Effect of residual sediment on water-column nutrient concentrations (experiment b)
The concentrations of NH4+-N and SRP in the water columns of residual sediment levels between 0 and 10% of the total removed sediment quantity are displayed in Fig. 3. The NH4+-N concentrations in the water columns were observed to increase with increasing levels of residual sediment. For example, the NH4+-N concentrations in the 3%, 5%, and 10% residual sediment treatment groups were ~ 1.6, 2.5, and 4.2 times higher than that of the control group on day 1, respectively. Moreover, a decreasing trend in the NH4+-N content was observed from day 1 to day 7 in each treatment group, and no significant (p > 0.05) differences were observed at day 7 between the various groups (Fig. 3a).

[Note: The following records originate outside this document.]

(* ===== verification/Budgets.v ===== *)
(** Budgets: the operator's memory budgets as written in a file
    (dinkster_memory/budgets.py): sizes with binary suffixes and the table of
    budgets a governor starts with.  A ValueError is an error of [parse_size]
    and a BudgetsError one of [parse_budgets]; messages are tags. *)
From S2P Require Import Prelude PyStr Telemetry Governor.
From Stdlib Require Import Ascii.

Local Open Scope string_scope.
Local Open Scope Z_scope.
Local Open Scope list_scope.

(** * Sizes *)

Definition MEBIBYTE : Z := 1024 * 1024.
Definition GIBIBYTE : Z := 1024 * MEBIBYTE.

Definition size_suffixes : list (Ascii.ascii * Z) :=
  [("k", 1024); ("m", MEBIBYTE); ("g", GIBIBYTE); ("t", 1024 * GIBIBYTE)]%char.

Inductive size_error := SizeEmpty | SizeSyntax | SizeDigits.

(** [int(digits)]: the language reads decimal digits, at most 4300 of them. *)
Definition read_int (digits : string) : option Z :=
  if (4300 <? String.length digits)%nat then None else int_of_digits 0 digits.

Definition parse_size (text : string) : result size_error Z :=
  let size := str_lower (strip text) in
  match str_last size with
  | None => Err SizeEmpty
  | Some c =>
      let factor := default 1 (dict_get size_suffixes c) in
      let digits := if factor =? 1 then size else str_take (String.length size - 1) size in
      raise_if (negb (str_isdigit digits)) SizeSyntax ;;
      match read_int digits with
      | None => Err SizeDigits
      | Some n => Ok (n * factor)
      end
  end.

(** * The table *)

Inductive budgets_error :=
| NotATable
| UnknownTop (keys : list string)
| BudgetsNotATable
| BadDevice (key : pyval)
| BadSize (device : string)
| NegativeBytes (device : string)
| MalformedSize (device : string) (e : size_error).

(** The keys outside [budgets]; a key that is no string is told apart by its
    value alone, since TOML has string keys only. *)
Definition unknown_top (top : list (pyval * pyval)) : list pyval :=
  filter (fun k => as_str k <> Some "budgets") top.*1.

Definition device_ok (key : string) : bool :=
  negb (String.eqb key "") && String.eqb key (strip key) && negb (str_any char_isspace key).

(** One entry of the table. *)
Definition parse_entry (budgets : list (string * Z)) (entry : pyval * pyval) :
  result budgets_error (list (string * Z)) :=
  match entry.1 with
  | VStr device =>
      raise_if (negb (device_ok device)) (BadDevice entry.1) ;;
      match entry.2 with
      | VInt n =>
          raise_if (n <? 0) (NegativeBytes device) ;;
          Ok (dict_set budgets device n)
      | VStr text =>
          match parse_size text with
          | Ok n => Ok (dict_set budgets device n)
          | Err e => Err (MalformedSize device e)
          end
      | _ => Err (BadSize device)
      end
  | key => Err (BadDevice key)
  end.

Fixpoint parse_entries (budgets : list (string * Z)) (entries : list (pyval * pyval)) :
  result budgets_error (list (string * Z)) :=
  match entries with
  | [] => Ok budgets
  | e :: entries' => budgets' ← parse_entry budgets e ; parse_entries budgets' entries'
  end.

Definition parse_budgets (data : pyval) : result budgets_error (list (string * Z)) :=
  match data with
  | VDict top =>
      raise_if (negb (bool_decide (unknown_top top = []))) (UnknownTop (omap as_str (unknown_top top))) ;;
      match default (VDict []) (vdict_get top "budgets") with
      | VDict table => parse_entries [] table
      | _ => Err BudgetsNotATable
      end
  | _ => Err NotATable
  end.

(** * Lemmas *)

Lemma str_last_app s c : str_last (s +:+ String c "") = Some c.
Proof.
  induction s as [|d s IH]; [done|]. rewrite str_app_cons. cbn.
  destruct (s +:+ String c "") eqn:E; [by destruct s|]. by rewrite <- IH.
Qed.

Lemma str_last_Some s c : str_last s = Some c -> exists s', s = s' +:+ String c "".
Proof.
  induction s as [|d s IH]; [done|]. destruct s as [|e s].
  - intros [= ->]. by exists "".
  - intros H. destruct (IH H) as [s' Hs']. exists (String d s'). by rewrite str_app_cons, <- Hs'.
Qed.

Lemma str_last_None s : str_last s = None -> s = "".
Proof. induction s as [|c [|d s] IH]; [done|done|]. intros Hn. by specialize (IH Hn). Qed.

Lemma int_of_digits_some acc s : is_Some (int_of_digits acc s) <-> str_all char_decimal s = true.
Proof.
  revert acc. induction s as [|c s IH]; intros acc; cbn; [split; [done|by eexists]|].
  destruct (char_decimal c); cbn; [apply IH|]. split; [by intros [??]|done].
Qed.

Lemma int_of_digits_nonneg acc s n : 0 <= acc -> int_of_digits acc s = Some n -> 0 <= n.
Proof.
  revert acc. induction s as [|c s IH]; intros acc Hacc; cbn; [by intros [= <-]|].
  destruct (char_decimal c) eqn:Hc; [|done]. apply IH.
  apply andb_true_iff in Hc as [Hlo%N.leb_le _]. lia.
Qed.

Lemma decimal_isdigit s : str_all char_decimal s = true -> str_all char_isdigit s = true.
Proof.
  induction s as [|c s IH]; [done|]. cbn. rewrite !andb_true_iff. intros [Hc Hs].
  split; [|auto]. unfold char_isdigit. by rewrite Hc.
Qed.

Lemma read_int_spec digits n : read_int digits = Some n <->
  (String.length digits <= 4300)%nat /\ int_of_digits 0 digits = Some n.
Proof.
  unfold read_int. destruct (4300 <? String.length digits)%nat eqn:E.
  - apply Nat.ltb_lt in E. split; [done|]. intros [? _]. lia.
  - apply Nat.ltb_ge in E. tauto.
Qed.

(** A suffix is one of the four letters, which are no digits. *)
Lemma suffix_no_digit c f : dict_get size_suffixes c = Some f -> char_isdigit c = false /\ f <> 1 /\ 0 < f.
Proof. cbn. repeat case_decide; intros; simplify_eq; by split_and!. Qed.

Lemma str_take_snoc s c : str_take (String.length (s +:+ String c "") - 1) (s +:+ String c "") = s.
Proof.
  rewrite str_length_app. cbn [String.length]. rewrite Nat.add_sub. apply str_take_app.
Qed.

Lemma parse_size_nonneg text n : parse_size text = Ok n -> 0 <= n.
Proof.
  unfold parse_size. destruct (str_last _) as [c|]; [|done].
  assert (Hf : 0 < default 1 (dict_get size_suffixes c)).
  { destruct (dict_get size_suffixes c) as [f|] eqn:Hf; [|done]. by apply suffix_no_digit in Hf as (_ & _ & ?). }
  revert Hf. generalize (default 1 (dict_get size_suffixes c)). intros factor Hf Hp. result_steps.
  destruct (read_int _) as [k|] eqn:Hr; [|done]. simplify_eq.
  apply read_int_spec in Hr as [_ Hr]. apply int_of_digits_nonneg in Hr; nia.
Qed.

(** Keys of the table are kept as they are, and amounts are not negative. *)
Lemma parse_entries_spec entries budgets out :
  parse_entries budgets entries = Ok out ->
  Forall (fun e => 0 <= e.2 /\ device_ok e.1 = true) budgets ->
  NoDup (keys budgets) ->
  Forall (fun e => 0 <= e.2 /\ device_ok e.1 = true) out /\ NoDup (keys out).
Proof.
  revert budgets. induction entries as [|[k v] entries IH]; cbn [parse_entries]; intros budgets Hp Hb Hnd;
    [by simplify_eq|].
  result_steps. apply (IH _ Hp); unfold parse_entry in *; destruct k as [| | | |device| | |]; simplify_eq/=;
    result_steps; (destruct v as [| |z| |text| | |]; simplify_eq/=; result_steps;
      [|destruct (parse_size text) as [n|] eqn:Hn; simplify_eq/=; apply parse_size_nonneg in Hn]).
  1,2: apply Forall_forall; intros x [->|Hx]%dict_set_elem; [cbn; split; [lia|by apply negb_false_iff]|];
    by eapply Forall_forall in Hb.
  all: by apply NoDup_dict_set.
Qed.

(** * Properties *)

(** A size is exactly a run of at most 4300 decimal digits, with spaces
    around and in either case, scaled by the one binary suffix after it: text
    of that shape is read to that many bytes, and nothing else is read. *)
Theorem parse_size_exact (text : string) (n : Z) :
  parse_size text = Ok n <->
  exists digits k, digits <> "" /\ (String.length digits <= 4300)%nat /\ int_of_digits 0 digits = Some k
    /\ ((str_lower (strip text) = digits /\ n = k)
        \/ exists c factor, dict_get size_suffixes c = Some factor
             /\ str_lower (strip text) = digits +:+ String c "" /\ n = k * factor).
Proof.
  unfold parse_size. split.
  - destruct (str_last (str_lower (strip text))) as [c|] eqn:Hl; [|done]. destruct (str_last_Some _ _ Hl) as [s' Hs'].
    destruct (dict_get size_suffixes c) as [f|] eqn:Hf; cbn.
    + destruct (suffix_no_digit c f Hf) as (_ & Hf1 & _).
      rewrite (proj2 (Z.eqb_neq _ _) Hf1), Hs', str_take_snoc. intros Hp. result_steps.
      destruct (read_int s') as [k|] eqn:Hr; [|done]. simplify_eq. apply read_int_spec in Hr as [Hlen Hk].
      exists s', k. split_and!; try done; [by intros ->|]. right. by exists c, f.
    + cbn. intros Hp. result_steps. destruct (read_int (str_lower (strip text))) as [k|] eqn:Hr; [|done]. simplify_eq.
      apply read_int_spec in Hr as [Hlen Hk]. exists (str_lower (strip text)), k.
      split_and!; try done; [by intros Heq; rewrite Heq in Hl|]. left. split; [done|lia].
  - intros (digits & k & Hne & Hlen & Hk & Hcase).
    assert (Hdec : str_all char_decimal digits = true) by (eapply (int_of_digits_some 0); by eexists).
    assert (Hdig : str_isdigit digits = true)
      by (destruct digits; [done|by apply (decimal_isdigit (String _ _))]).
    assert (Hread : read_int digits = Some k) by by apply read_int_spec.
    destruct Hcase as [[-> ->]|(c & factor & Hf & -> & ->)].
    + destruct (str_last digits) as [c|] eqn:Hl; [|by apply str_last_None in Hl].
      assert (Hc : dict_get size_suffixes c = None).
      { destruct (dict_get size_suffixes c) as [f|] eqn:Hf; [|done].
        destruct (suffix_no_digit c f Hf) as (Hnd & _). destruct (str_last_Some _ _ Hl) as [s' ->].
        apply decimal_isdigit in Hdec. rewrite str_all_app in Hdec. cbn in Hdec. rewrite Hnd in Hdec.
        by rewrite andb_false_r in Hdec. }
      rewrite Hc. cbn. rewrite Hdig. cbn. rewrite Hread. f_equal. lia.
    + destruct (suffix_no_digit c factor Hf) as (_ & Hf1 & _). rewrite str_last_app, Hf. cbn.
      rewrite (proj2 (Z.eqb_neq _ _) Hf1), str_take_snoc, Hdig. cbn. by rewrite Hread.
Qed.

(** A governor starts from whatever budgets the file yields: parsing
    answers a table of distinct devices with amounts that are not negative, or
    refuses, and on every table it answers the governor's construction
    succeeds with exactly those budgets. *)
Theorem parsed_budgets_start_a_governor (S : Type) (data : pyval) (table : list (string * Z)) :
  parse_budgets data = Ok table ->
  NoDup (keys table)
  /\ exists g : MemoryGovernor S, governor_init (list_to_map table) = Ok g
       /\ (forall d n, (d, n) ∈ table <-> budgets g !! d = Some n) /\ reservations g = ∅.
Proof.
  unfold parse_budgets. destruct data as [| | | | | |top|]; try done. intros Hp. result_steps.
  destruct (default _ _) as [| | | | | |entries|]; try done.
  destruct (parse_entries_spec _ _ _ Hp) as [Hpos Hnd]; [constructor|constructor|].
  split; [done|]. unfold governor_init.
  destruct (map_to_list (filter _ _)) as [|[d n] l] eqn:Hl.
  - eexists. split; [done|]. split; [|done]. intros d n. cbn. by apply elem_of_list_to_map.
  - exfalso. assert (Hin : (d, n) ∈ map_to_list (filter (fun e : string * Z => e.2 < 0) (list_to_map (M := gmap string Z) table)))
      by (rewrite Hl; constructor).
    apply elem_of_map_to_list, map_lookup_filter_Some in Hin as [Hin Hneg]. cbn in Hneg.
    apply elem_of_list_to_map in Hin; [|done]. eapply Forall_forall in Hpos; [|exact Hin]. cbn in Hpos. lia.
Qed.

(** * Witnesses *)

Lemma parse_size_exact_witness :
  parse_size " 12G " = Ok (12 * GIBIBYTE) /\ parse_size "12x" = Err SizeSyntax.
Proof.
  split; [|vm_compute; reflexivity]. apply parse_size_exact.
  exists "12", 12. split_and!; [done|cbn; lia|reflexivity|]. right.
  exists "g"%char, GIBIBYTE. split_and!; reflexivity.
Defined.

Lemma parsed_budgets_start_a_governor_witness :
  exists g : MemoryGovernor nat,
    governor_init (list_to_map [("ram", 2147483648); ("disk", 0)]) = Ok g
    /\ budgets g !! "ram" = Some 2147483648.
Proof.
  destruct (parsed_budgets_start_a_governor nat
    (VDict [(VStr "budgets", VDict [(VStr "ram", VStr "2G"); (VStr "disk", VInt 0)])])
    [("ram", 2147483648); ("disk", 0)]) as (_ & g & Hg & Hb & _); [vm_compute; reflexivity|].
  exists g. split; [exact Hg|]. apply Hb. constructor.
Defined.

The SRP concentrations in the control group varied little over 7 days, with mean values of 0.07–0.098 mg/L. However, the SRP concentration increased by between 30% and 340% in the samples treated with the various residual sediments, and no obvious decrease was observed within the incubation time. For example, the SRP concentrations in the 3%, 5%, and 10% residual sediment treatment groups were still 2.6, 3.1, and 3.5 times that of the control at day 7, respectively (Fig. 3b).
SRP and NH4+-N flux after dredging with various dredging methods (experiment c)
Distributions of pore water SRP and NH4+-N
The vertical distributions of pore water SRP and NH4+-N in the non-dredged and post-dredged sediments associated with the grab-dredging and suction-dredging areas are presented in Fig. 4. The concentrations of NH4+-N and SRP in the pore water of the non-dredged sediments in the suction-dredging areas are much higher than those of the post-dredged sediments to a depth of 10 cm (Fig. 4a, b), indicating that polluted surface sediments are successfully removed by suction dredging. However, the opposite trend was observed for the grab-dredging areas (Fig. 4b, d), which means that grab dredging incompletely removes contaminated sediments, and the quantity of residual sediments is high.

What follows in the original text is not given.